According to macrobiotic philosophy, bananas are considered too yin for people in our temperate climate to be eating. They are best suited for a tropical climate. I don't really follow a strict macrobiotic diet, and so will eat the occasional banana, even though I do my best to eat seasonally and locally. Baking the banana is a cooking method that yangizes it, and so makes it a more balanced food to eat...Coming soon-the basics of Yin and Yang as it applies to macrobiotic food philosophy!

* I just found a recipe for baked bananas in my organic baby cookbook that has the bananas topped with yogurt, a little honey, and sliced almonds. YUM!

Saturday, September 12, 2009

delicious noodles for a summer evening

I was so satisfied with this dish. I tore this recipe out of Vegetarian Times magazine in 05...and finally adapted it and made it the other evening... note: I buy all my vegetables when I can organic and at the farmers market. Food tastes 1000 times better that way... as it should be.

you will need:

braggs aminos (whole foods) 1/4 cup
brown rice vinegar 2 tbs
toasted sesame oil 2 tbs
udon noodles (organic-whole foods) 1pkg
frozen shelled edamame 1 1/2 c
carrots thinly cut into half moons 2 c
watercress coarsely with stems removed 1 bunch
green onions chopped 1/2 c
black sesame seeds to garnish
avocado 1

1. dressing- stir together braggs, vinegar, sesame oil, and 2tbs water in a bowl-set aside.
2. boil noodles together with edamame and carrots. Don't overcook the noodles, and make sure carrots are cooked but still a little crunchy to retain the freshness of the dish. drain and return to pot.
3. stir in watercress, green onions, and dressing. Garnish with sliced avocado and black sesame seeds. Serve warm.

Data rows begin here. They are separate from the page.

(** With the draws held fixed, a markup whose product is a positive [k]
    times larger multiplies every figure of the analysis by [k]. *)
Lemma quotes_scale_by_positive_factor (p : job_parameters) (s : rng_state)
    (overhead profit k : Q) :
  draws_accepted p = true ->
  0 < k ->
  overhead * profit == k * (overhead_multiplier p * profit_margin p) ->
  exists a a' : analysis,
    fst (risk_analysis legacy_gauss p s) = inr a
    /\ fst (risk_analysis legacy_gauss (with_markup p overhead profit) s)
       = inr a'
    /\ length (total_quote a) = n_simulations
    /\ Forall2 (scaled k) (total_quote a) (total_quote a')
    /\ scaled k (mean_cost a) (mean_cost a')
    /\ scaled k (median_cost a) (median_cost a')
    /\ scaled k (p75 a) (p75 a')
    /\ scaled k (p90 a) (p90 a')
    /\ Forall2 (scaled k) (stats_df a) (stats_df a').
Proof.
  intros Hp Hk E.
  assert (Hp' : draws_accepted (with_markup p overhead profit) = true)
    by exact Hp.
  destruct (risk_analysis_ok p s Hp)
    as (a & Hrun & Hm & Hh & Hc & Hd & Ht & Hmean & Hmed & H75 & H90 & Hdf).
  destruct (risk_analysis_ok (with_markup p overhead profit) s Hp')
    as (a' & Hrun' & Hm' & Hh' & Hc' & Hd' & Ht' & Hmean' & Hmed' & H75'
        & H90' & Hdf').
  exists a, a'.
  split; [now rewrite Hrun|]. split; [now rewrite Hrun'|].
  split; [now apply (analysis_lengths p s _ a Hp Hrun)|].
  assert (Ed : direct_costs a' = direct_costs a).
  { rewrite Hd', Hd, Hc', Hc, Hm', Hm, Hh', Hh. reflexivity. }
  assert (Hq : Forall2 (scaled k) (total_quote a) (total_quote a')).
  { rewrite Ht, Ht', Ed.
    cbn [with_markup overhead_multiplier profit_margin].
    now apply markup_scaled. }
  rewrite Hdf, Hdf', Hmean, Hmean', Hmed, Hmed', H75, H75', H90, H90'.
  split; [exact Hq|].
  split; [now apply array_mean_scaled|].
  repeat split; try (now apply np_percentile_scaled).
  repeat constructor; now apply np_percentile_scaled.
Qed.

End Analysis.

(** ** Markup and input ranges *)

(** Inside the ranges the widgets declare, both markup factors are at
    least 1. *)
Lemma markup_at_least_one (p : job_parameters) :
  within_declared_ranges p = true ->
  1 <= overhead_multiplier p /\ 1 <= profit_margin p.
Proof.
  unfold within_declared_ranges, Widget.permits.
  rewrite !andb_true_iff, !Qle_bool_iff.
  cbn [Widget.min_value overhead_multiplier_input profit_margin_input].
  intros H. split; [| lra].
  destruct H as [[_ [H _]] _]. lra.
Qed.

(** So the ratio of two markup products is positive. *)
Lemma markup_factor_positive (p p' : job_parameters) (k : Q) :
  within_declared_ranges p = true -> within_declared_ranges p' = true ->
  overhead_multiplier p' * profit_margin p'
  == k * (overhead_multiplier p * profit_margin p) ->
  0 < k.
Proof.
  intros H H' E.
  destruct (markup_at_least_one p H) as [Ho Hp].
  destruct (markup_at_least_one p' H') as [Ho' Hp'].
  assert (0 < overhead_multiplier p * profit_margin p) by nra.
  assert (0 < overhead_multiplier p' * profit_margin p') by nra.
  destruct (Qlt_le_dec 0 k) as [Hk|Hk]; [exact Hk|].
  exfalso. nra.
Qed.

(** C10, in exact arithmetic: for a fixed vector of draws (the same
    generator state) and parameter sets within the declared ranges that
    differ in the markup only, if the product [overhead * profit] of the
    second is [k] times that of the first, then each of the 10,000
    samples, the mean and every reported percentile of the second is [k]
    times that of the first.  The float64 values the script computes
    agree with this up to rounding only. *)
Theorem quotes_scale_with_markup {rng_state : Type}
    (legacy_gauss : rng_state -> Q * rng_state)
    (p : job_parameters) (s : rng_state) (overhead profit k : Q) :
  within_declared_ranges p = true ->
  within_declared_ranges (with_markup p overhead profit) = true ->
  overhead * profit == k * (overhead_multiplier p * profit_margin p) ->
  exists a a' : analysis,
    fst (risk_analysis legacy_gauss p s) = inr a
    /\ fst (risk_analysis legacy_gauss (with_markup p overhead profit) s)
       = inr a'
    /\ length (total_quote a) = n_simulations
    /\ Forall2 (scaled k) (total_quote a) (total_quote a')
    /\ scaled k (mean_cost a) (mean_cost a')
    /\ scaled k (median_cost a) (median_cost a')
    /\ scaled k (p75 a) (p75 a')
    /\ scaled k (p90 a) (p90 a')
    /\ Forall2 (scaled k) (stats_df a) (stats_df a').
Proof.
  intros Hp Hp' E.
  apply quotes_scale_by_positive_factor; [| |exact E].
  - now apply declared_ranges_accepted.
  - now apply (markup_factor_positive p (with_markup p overhead profit)).
Qed.

(** An entry leaves every widget inside its interval. *)
Lemma sidebar_in_range (p : job_parameters) (e : entry) :
  within_declared_ranges p = true ->
  within_declared_ranges (sidebar p e) = true.
Proof.
  unfold within_declared_ranges. rewrite !andb_true_iff.
  intros [[[[[[H1 H2] H3] H4] H5] H6] H7].
  destruct e; unfold sidebar;
    match goal with
    | |- context [if ?c then _ else _] => destruct c eqn:E
    end;
    cbn [material_cost material_uncertainty machining_hours
         labor_uncertainty labor_rate overhead_multiplier profit_margin];
    tauto.
Qed.

Lemma handed_to_script_in_range (entries : list entry) :
  within_declared_ranges (handed_to_script entries) = true.
Proof.
  unfold handed_to_script.
  generalize default_parameters_in_range. generalize default_parameters.
  induction entries as [|e entries IH]; intros p Hp; simpl; [exact Hp|].
  apply IH. now apply sidebar_in_range.
Qed.

Example entry_in_range_is_taken :
  handed_to_script [EnterMaterialCost 4000; EnterMachiningHours 500]
  = mk_parameters 4000 12 500 20 75 1.35 1.15.
Proof. reflexivity. Qed.

Example entry_out_of_range_is_dropped :
  handed_to_script [EnterMaterialCost 4000; EnterMaterialCost 50001;
                    EnterProfitMargin 0.5]
  = mk_parameters 4000 12 35.0 20 75 1.35 1.15.
Proof. reflexivity. Qed.


(** ** Worked examples *)

Lemma counting_advance (n : nat) (k : Z) :
  advance counting_gauss n k = (k + Z.of_nat n)%Z.
Proof.
  revert k; induction n as [|n IH]; intros k.
  - cbn. lia.
  - rewrite advance_S, IH. cbn [counting_gauss snd]. lia.
Qed.

Lemma index_in_range (i : nat) :
  Nat.ltb i n_simulations = true -> (i < n_simulations)%nat.
Proof. apply Nat.ltb_lt. Qed.

(** With negative machining hours the material draw has consumed its
    10,000 deviates when NumPy refuses the labor draw. *)
Example negative_hours_refused_midway :
  risk_analysis counting_gauss negative_hours_parameters 0%Z =
  (inl (ValueError "scale < 0"), (0 + Z.of_nat n_simulations)%Z).
Proof.
  rewrite risk_analysis_raises_labor, counting_advance;
    [reflexivity | discriminate | reflexivity].
Qed.


(** C2 at the default parameters: scales 420 and 7. *)
Lemma draws_centred_and_scaled_witness :
  draws_accepted default_parameters = true
  /\ exists a : analysis,
       fst (risk_analysis counting_gauss default_parameters 0%Z) = inr a
       /\ material_total a =
          map (fun g => inject_Z 3500 + mat_std default_parameters * g)
              (deviates counting_gauss n_simulations 0%Z)
       /\ mat_std default_parameters == inject_Z 3500 * inject_Z 12 / 100
       /\ labor_hours_sim a =
          map (fun g => 35.0 + labor_std default_parameters * g)
              (deviates counting_gauss n_simulations
                 (advance counting_gauss n_simulations 0%Z))
       /\ labor_std default_parameters == 35.0 * inject_Z 20 / 100.
Proof.
  assert (Hp : draws_accepted default_parameters = true) by reflexivity.
  split; [exact Hp|].
  exact (draws_centred_and_scaled counting_gauss default_parameters 0%Z Hp).
Defined.


(** C4 at the default parameters. *)
Lemma reported_percentiles_ordered_witness :
  draws_accepted default_parameters = true
  /\ exists (a : analysis) (p10 p25 : Q),
       fst (risk_analysis counting_gauss default_parameters 0%Z) = inr a
       /\ stats_df a = [p10; p25; median_cost a; p75 a; p90 a]
       /\ p10 <= p25 /\ p25 <= median_cost a
       /\ median_cost a <= p75 a /\ p75 a <= p90 a.
Proof.
  assert (Hp : draws_accepted default_parameters = true) by reflexivity.
  split; [exact Hp|].
  exact (reported_percentiles_ordered counting_gauss default_parameters
           0%Z Hp).
Defined.

(** C5 at the default parameters. *)
Lemma sample_count_fixed_witness :
  draws_accepted default_parameters = true
  /\ exists a : analysis,
       fst (risk_analysis counting_gauss default_parameters 0%Z) = inr a
       /\ Z.of_nat n_simulations = 10000%Z
       /\ length (material_total a) = n_simulations
       /\ length (labor_hours_sim a) = n_simulations
       /\ length (total_quote a) = n_simulations.
Proof.
  assert (Hp : draws_accepted default_parameters = true) by reflexivity.
  split; [exact Hp|].
  exact (sample_count_fixed counting_gauss default_parameters 0%Z Hp).
Defined.


(** The deviates of [counting_gauss] repeat after eight. *)
Lemma counting_period (n : nat) (k : Z) :
  deviates counting_gauss n (k + 8)%Z = deviates counting_gauss n k.
Proof.
  revert k; induction n as [|n IH]; intros k; [reflexivity|].
  rewrite !deviates_S. cbn [counting_gauss fst snd].
  replace (k + 8 + 1)%Z with (k + 1 + 8)%Z by lia. rewrite IH.
  replace ((k + 8) mod 8)%Z with (k mod 8)%Z; [reflexivity|].
  symmetry. apply (Z.mod_add k 1 8). lia.
Qed.

Lemma cycling_advance (n : nat) (k : Z) :
  advance cycling_gauss n k = (k + Z.of_nat n)%Z.
Proof.
  revert k; induction n as [|n IH]; intros k.
  - cbn. lia.
  - rewrite advance_S, IH. cbn [cycling_gauss snd]. lia.
Qed.



(** In float64 a doubled markup still doubles that quote: multiplying by
    two only moves the exponent. *)
Example doubled_markup_doubles_quote :
  total_quote_float64 (Binary64.of_Z 3500) (Binary64.of_Z 35) 75
    (Binary64.literal 27 10) (Binary64.literal 115 100)
  = Binary64.mul (Binary64.of_Z 2)
      (total_quote_float64 (Binary64.of_Z 3500) (Binary64.of_Z 35) 75
         (Binary64.literal 135 100) (Binary64.literal 115 100)).
Proof. vm_compute. reflexivity. Qed.

(** C10 refuted as stated, in the script's float64 arithmetic: at
    material draw 3500.0 and hours draw 35.0, with labor rate 75 and profit
    margin 1.15, raising the overhead multiplier from 1.0 to 3.0 triples
    the markup product but not the quote.  The quote goes from
    7043.749999999999 to 21131.25, which is neither three times the
    former nor the float nearest to that. *)
Lemma tripled_markup_not_tripled_quote :
  let margin := Binary64.literal 115 100 in
  let quote := total_quote_float64 (Binary64.of_Z 3500) (Binary64.of_Z 35)
                 75 (Binary64.of_Z 1) margin in
  let quote' := total_quote_float64 (Binary64.of_Z 3500) (Binary64.of_Z 35)
                  75 (Binary64.of_Z 3) margin in
  Binary64.to_Q (Binary64.of_Z 3) * Binary64.to_Q margin
  == 3 * (Binary64.to_Q (Binary64.of_Z 1) * Binary64.to_Q margin)
  /\ quote = S754_finite false 7744685028147199 (-40)
  /\ Binary64.to_Q quote' == 21131.25
  /\ ~ Binary64.to_Q quote' == 3 * Binary64.to_Q quote
  /\ quote' <> Binary64.mul (Binary64.of_Z 3) quote.
Proof.
  cbv zeta. repeat split; try (vm_compute; reflexivity);
    vm_compute; discriminate.
Qed.

(** C8 at trial 0 of a run whose first deviates are -4: the material draw
    and the labor-hour draw are both negative, and so is the quote. *)
Lemma negative_draws_not_clamped_witness :
  within_declared_ranges volatile_parameters = true
  /\ exists a : analysis,
       fst (risk_analysis counting_gauss volatile_parameters 0%Z) = inr a
       /\ nth 0 (material_total a) 0 < 0
       /\ nth 0 (labor_hours_sim a) 0 < 0
       /\ nth 0 (total_quote a) 0 < 0.
Proof.
  assert (Hp : draws_accepted volatile_parameters = true) by reflexivity.
  assert (Hi : (0 < n_simulations)%nat)
    by (apply index_in_range; vm_compute; reflexivity).
  split; [reflexivity|].
  destruct (negative_draws_not_clamped counting_gauss volatile_parameters
              0%Z 0 Hp Hi) as (a & Hrun & Hformula).
  destruct (analysis_draw_nth counting_gauss volatile_parameters 0%Z a 0
              Hp Hrun Hi) as [Hm Hh].
  rewrite !counting_advance in Hm, Hh.
  assert (Hm0 : nth 0 (material_total a) 0 < 0)
    by (rewrite Hm; vm_compute; reflexivity).
  assert (Hh0 : nth 0 (labor_hours_sim a) 0 < 0)
    by (rewrite Hh; vm_compute; reflexivity).
  exists a. split; [exact Hrun|]. split; [exact Hm0|]. split; [exact Hh0|].
  destruct (Hformula (or_introl Hm0)) as [_ Hneg].
  apply Hneg; [| reflexivity | reflexivity].
  rewrite Hm, Hh. vm_compute. reflexivity.
Defined.

(** C9 at the default parameters. *)
Lemma statistics_from_single_draw_witness :
  draws_accepted default_parameters = true
  /\ exists (a : analysis) (samples : list Q),
       risk_analysis counting_gauss default_parameters 0%Z =
       (inr a, advance counting_gauss (n_simulations + n_simulations) 0%Z)
       /\ total_quote a = samples
       /\ mean_cost a = array_mean samples
       /\ median_cost a = np_percentile samples 50
       /\ p75 a = np_percentile samples 75
       /\ p90 a = np_percentile samples 90
       /\ stats_df a =
          [np_percentile samples 10; np_percentile samples 25;
           np_percentile samples 50; np_percentile samples 75;
           np_percentile samples 90].
Proof.
  assert (Hp : draws_accepted default_parameters = true) by reflexivity.
  split; [exact Hp|].
  exact (statistics_from_single_draw counting_gauss default_parameters
           0%Z Hp).
Defined.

Thursday, September 10, 2009

solar tea

I bolted into one of my favorite thrift stores before closing the other day to take a quick peek. Only ever so often do I find something in 2 minutes flat that I really really like. I don't have the patience, time, or energy to meander down the aisles like I used to anymore, especially with a writhing Sylvie on my hip with her hand up my shirt. My find was a glass globe with an orange sleeping sun on the front, and in vintage font the words, "solar tea". Now i've made sun tea before, but these $1.99 doo-dad really inspired me. Sylvie sat in the sink while I scrubbed thirty years of invisible potential residue off of the thing. It looked sparkling clean to me, but in order to instantly placate Ryan with, "Yes, honey of course I scrubbed the bejeeezes out of that thing", I did the job. Adding fresh mint from the garden to dandelion tea, cranberry tea, and of course good ole English PG TIPS gave the drink just the hint of al fresco that it needed. An hour later, the sun had warmed the tea to an ambery red perfection. Ryan came home to a glass of cool herbal ice tea sweetened with a hint of agave nectar and garnished with a wedge of lime. He was so blissed he didn't even ask, "How well did you clean that thing?!".